The hoopla surfacing over the unauthorized use of a copyrighted tattoo that is prominently featured in the Hangover II movie sets the stage for examining the elements of a strong copyright claim. Elements of a strong copyright infringement claim are: 1) is the work original and vested with copyright protection; 2) was the work copied; and 3) was the work copied without authorization.
- Is the tattoo an original work vested with copyright protection? Copyright protection is automatically vested in an original work that has been fixed in a tangible form. A tattoo is ‘fixed’ and if the design is original, then there isn’t any reason why it wouldn’t be covered by copyright protection. In this instance, the tattoo artist claims that he created the design. Hopefully he did. However, one way that the movie studio may try to overcome this claim of originality is by researching ancient or historical tattoo patterns. If for example, this tattoo was common among Maori-warriors, Samurai or some other ancient sect, tribe or culture… then the artist’s claim of originality could be trumped depending on how unique and original his version is.

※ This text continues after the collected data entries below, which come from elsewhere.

(** A reply with its right CRC and the same reply with the CRC bytes
    overwritten both decode to 250. *)
Lemma parse_response_ignores_crc_witness :
  length [1; 3; 2; 0; 250; 0x38; 0x07] = length [1; 3; 2; 0; 250; 0xDE; 0xAD]
  /\ (forall i : nat, i <> 5%nat -> i <> 6%nat ->
        nth i [1; 3; 2; 0; 250; 0x38; 0x07] 0 = nth i [1; 3; 2; 0; 250; 0xDE; 0xAD] 0)
  /\ (parse_response 1 [1; 3; 2; 0; 250; 0x38; 0x07]
      = parse_response 1 [1; 3; 2; 0; 250; 0xDE; 0xAD]
      /\ return_value 10 (parse_response 1 [1; 3; 2; 0; 250; 0x38; 0x07])
         = return_value 10 (parse_response 1 [1; 3; 2; 0; 250; 0xDE; 0xAD])
      /\ return_value 100 (parse_response 1 [1; 3; 2; 0; 250; 0x38; 0x07])
         = return_value 100 (parse_response 1 [1; 3; 2; 0; 250; 0xDE; 0xAD])).
Proof.
  assert (Hbytes : forall i : nat, i <> 5%nat -> i <> 6%nat ->
            nth i [1; 3; 2; 0; 250; 0x38; 0x07] 0 = nth i [1; 3; 2; 0; 250; 0xDE; 0xAD] 0).
  { intros i H5 H6.
    do 5 (destruct i as [|i]; [reflexivity|]).
    destruct i as [|i]; [contradiction|].
    destruct i as [|i]; [contradiction|].
    destruct i; reflexivity. }
  split; [reflexivity|]. split; [exact Hbytes|].
  exact (parse_response_ignores_crc 1 [1; 3; 2; 0; 250; 0x38; 0x07]
           [1; 3; 2; 0; 250; 0xDE; 0xAD] eq_refl Hbytes).
Defined.

(** C4, as stated, fails on six received bytes that carry a foreign address:
    the claimed order passes the length check (6 >= 5) and reports
    UnexpectedEcho, while the source stops at its first check and reports the
    read failure; so does a whole sensor read on a line that delivers these
    six bytes and falls silent. *)
Lemma validation_order_counterexample :
  Spec.parse_register_response [9; 3; 2; 0; 250; 0] 1 0x03 = inl Spec.UnexpectedEcho
  /\ parse_response 1 [9; 3; 2; 0; 250; 0] = Failed ReadTimeout
  /\ parse_response 1 [9; 3; 2; 0; 250; 0]
     <> Spec.outcome_of (Spec.parse_register_response [9; 3; 2; 0; 250; 0] 1 0x03)
  /\ fst <$> read_sensor 101 "COM3" 1 0 six_bytes_then_silence = Some (Failed ReadTimeout).
Proof.
  split; [reflexivity|]. split; [reflexivity|]. split; [discriminate|].
  vm_compute. reflexivity.
Qed.

(** C4, amended.  The first check is on the accumulated length, which must
    be at least 7 or the read fails as incomplete; from there on the outcome
    is that of the steps in the stated order: the echo check, then the data
    length check (a length below 5 and a byte count other than 2 share one
    failure, and the former cannot arise any more), then the decoding. *)
Theorem parse_response_order (addr : Z) (response : list Z) :
  parse_response addr response =
    (if Z.of_nat (length response) <? 7 then Failed ReadTimeout
     else Spec.outcome_of (Spec.parse_register_response response addr 0x03))
  /\ parse_response addr response =
    (if Z.of_nat (length response) <? 7 then Failed ReadTimeout
     else if negb (nth 0 response 0 =? addr) || negb (nth 1 response 0 =? 0x03)
     then Failed InvalidResponse
     else if negb (nth 2 response 0 =? 2) then Failed InvalidDataLength
     else Decoded (ushort (Z.lor (Z.shiftl (nth 3 response 0) 8) (nth 4 response 0)))).
Proof.
  split; [|apply parse_response_cases].
  rewrite parse_response_cases. unfold Spec.parse_register_response.
  destruct (Z.ltb_spec (Z.of_nat (length response)) 7) as [H|H]; [reflexivity|].
  destruct (Z.ltb_spec (Z.of_nat (length response)) 5) as [H5|H5]; [lia|].
  destruct (negb (nth 0 response 0 =? addr) || negb (nth 1 response 0 =? 0x03));
    [reflexivity|].
  destruct (negb (nth 2 response 0 =? 2)); reflexivity.
Qed.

- Was the tattoo copied? You bet. Rather blatantly… and from what I’ve read the exact copying of Mike Tyson’s tattoo is an element of the movie plot. I just took a look at online photos of the movie character and Mike Tyson for comparison… and the tattoos are virtually identical. (looks better on Tyson, though).
- Was the tattoo copied without authorization? The artist claims that he didn’t authorize the use.
As unexpected as it might seem, this has the makings of a strong copyright infringement claim. I’m rooting for the tattoo artist… and I hope he negotiates a solid settlement.
The case is: Whitmill v. Warner Bros. Entertainment Inc. –> see Warner Bros. response at http://www.nytimes.com/interactive/2011/05/21/business/media/20110521tattoo-case-warner-brothers.html AND see also http://dockets.justia.com; @iplegalfreebies and www.kasterlegal.com.
BY: Vanessa Kaster, Esq., LL.M.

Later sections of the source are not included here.